[Data entries]
= Beginning of Section =

(** * telliot: signed data-server proxy, config validation, HTTP retries and
    the [mine] command start-up, embedded from the Go sources.

    - [pkg/db/remoteRequest.go]   : request payload and its wire codec
    - [pkg/pow/miningSetup.go]    : its [package db] part, [remoteImpl]
                                    ([Verify], [hasAddressPrefix],
                                    [IncomingRequest])
    - [pkg/config/config.go]      : [validateConfig]
    - [pkg/util/httpRetriever.go] : [HTTPWithRetries] / [_recReq]
    - [unnamed/part_000]          : [package main], [ExitOnError], [mineCmd]

    Go values are modelled as the code has them: a slice is either [nil] or
    a list, [int64]/[uint32] are [Z] with the wrap-around written out, a
    [map] is a [gmap], errors are messages, every function that mutates
    the receiver returns the new state next to its result, and a [make]
    whose size comes from the wire can end the process. *)

From Stdlib Require Import ZArith Lia QArith.
From Stdlib Require Import Strings.Byte Strings.Ascii Strings.String.
From stdpp Require Import gmap strings list fin_maps pretty.

Local Open Scope string_scope.
Local Open Scope list_scope.
Local Open Scope Z_scope.

(** ** Go values *)

(** A Go slice: the [nil] slice is distinct from an empty, allocated one
    ([x == nil] tells them apart, [len] does not). *)
Definition slice (A : Type) : Type := option (list A).

Definition is_nil {A} (s : slice A) : bool :=
  match s with None => true | Some _ => false end.

Definition elems {A} (s : slice A) : list A :=
  match s with None => [] | Some l => l end.

Definition len {A} (s : slice A) : Z := Z.of_nat (length (elems s)).

(** [make([]T, n)] followed by element-wise assignment yields an allocated
    slice, never [nil], also when [n = 0]. *)
Definition make_from {A} (l : list A) : slice A := Some l.

(** Go [error]: [nil] is [None]; a non-nil error carries its message. *)
Definition error := string.

Inductive res (A : Type) : Type :=
| Ok (a : A)
| Err (e : error).
Arguments Ok {A} a.
Arguments Err {A} e.

Definition res_bind {A B} (m : res A) (k : A -> res B) : res B :=
  match m with Ok a => k a | Err e => Err e end.

Notation "'try' x <- m 'in' k" := (res_bind m (fun x => k))
  (at level 10, x pattern, m at level 100, k at level 200).

Definition uint32 (z : Z) : Z := z mod 2 ^ 32.
Definition int64 (z : Z) : Z := (z + 2 ^ 63) mod 2 ^ 64 - 2 ^ 63.

(** ** The Go runtime *)

(** [make([]T, n)] asks the runtime for the memory of [n] elements at once.
    When the memory cannot be had, the runtime ends the process with
    [fatal error: runtime: out of memory]. This is not a panic: no
    deferred call runs and [recover] does not see it. Whether the memory
    can be had is decided by the machine, not by the program:
    [available bytes] is the answer of the runtime to a request for that
    many bytes. *)
Class Runtime : Type := {
  available : Z -> bool
}.

(** The size of a slice element on a 64-bit platform: a string is a
    pointer and a length, a slice a pointer, a length and a capacity. *)
Definition sizeof_string : Z := 16.
Definition sizeof_slice : Z := 24.

(** Whether [make([]T, n)] returns. A slice of no elements needs no
    memory. For a [uint32] count and these element sizes the request stays
    below the largest allocation the runtime admits, so [make] does not
    panic with [len out of range]. *)
Definition can_make {HR : Runtime} (elemSize n : Z) : bool :=
  (n =? 0) || available (elemSize * n).

(** What a call comes to when it allocates: it returns, or the process
    has ended. *)
Inductive run (A : Type) : Type :=
| Returned (a : A)
| OutOfMemory.
Arguments Returned {A} a.
Arguments OutOfMemory {A}.

(** [strings.HasPrefix(s, prefix)]. *)
Fixpoint HasPrefix (s prefix : string) : bool :=
  match prefix, s with
  | EmptyString, _ => true
  | String _ _, EmptyString => false
  | String p prefix', String c s' =>
      if Ascii.eqb p c then HasPrefix s' prefix' else false
  end.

= End of Section =

Beginning at the line above that contains "match s with None => true", return each line exactly through the line that contains "slice, never [nil], also when [n = 0]. *)", and no others.

• REPLY:
  match s with None => true | Some _ => false end.

Definition elems {A} (s : slice A) : list A :=
  match s with None => [] | Some l => l end.

Definition len {A} (s : slice A) : Z := Z.of_nat (length (elems s)).

(** [make([]T, n)] followed by element-wise assignment yields an allocated
    slice, never [nil], also when [n = 0]. *)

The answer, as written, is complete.